Listed entries: Begin
Definition simpleEscape (c : ascii) : option ascii :=
  let n := code c in
  if n =? 34 then Some (chr 34)          (* quote *)
  else if n =? 92 then Some (chr 92)     (* backslash *)
  else if n =? 47 then Some (chr 47)     (* slash *)
  else if n =? 98 then Some (chr 8)      (* b: backspace *)
  else if n =? 102 then Some (chr 12)    (* f: form feed *)
  else if n =? 110 then Some (chr 10)    (* n: line feed *)
  else if n =? 114 then Some (chr 13)    (* r: carriage return *)
  else if n =? 116 then Some (chr 9)     (* t: tab *)
  else None.

Definition flushHigh (hi : option Z) : list ascii :=
  match hi with Some h => utf8Encode h | None => [] end.

Definition emit (pre : list ascii) (res : option (list ascii * list ascii))
  : option (list ascii * list ascii) :=
  match res with
  | Some (out, rest) => Some (pre ++ out, rest)
  | None => None
  end.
Listed entries: End
Problem to solve:
From the first line to the last, retype the records exactly.

Solution for this problem:
Definition simpleEscape (c : ascii) : option ascii :=
  let n := code c in
  if n =? 34 then Some (chr 34)          (* quote *)
  else if n =? 92 then Some (chr 92)     (* backslash *)
  else if n =? 47 then Some (chr 47)     (* slash *)
  else if n =? 98 then Some (chr 8)      (* b: backspace *)
  else if n =? 102 then Some (chr 12)    (* f: form feed *)
  else if n =? 110 then Some (chr 10)    (* n: line feed *)
  else if n =? 114 then Some (chr 13)    (* r: carriage return *)
  else if n =? 116 then Some (chr 9)     (* t: tab *)
  else None.

Definition flushHigh (hi : option Z) : list ascii :=
  match hi with Some h => utf8Encode h | None => [] end.

Definition emit (pre : list ascii) (res : option (list ascii * list ascii))
  : option (list ascii * list ascii) :=
  match res with
  | Some (out, rest) => Some (pre ++ out, rest)
  | None => None
  end.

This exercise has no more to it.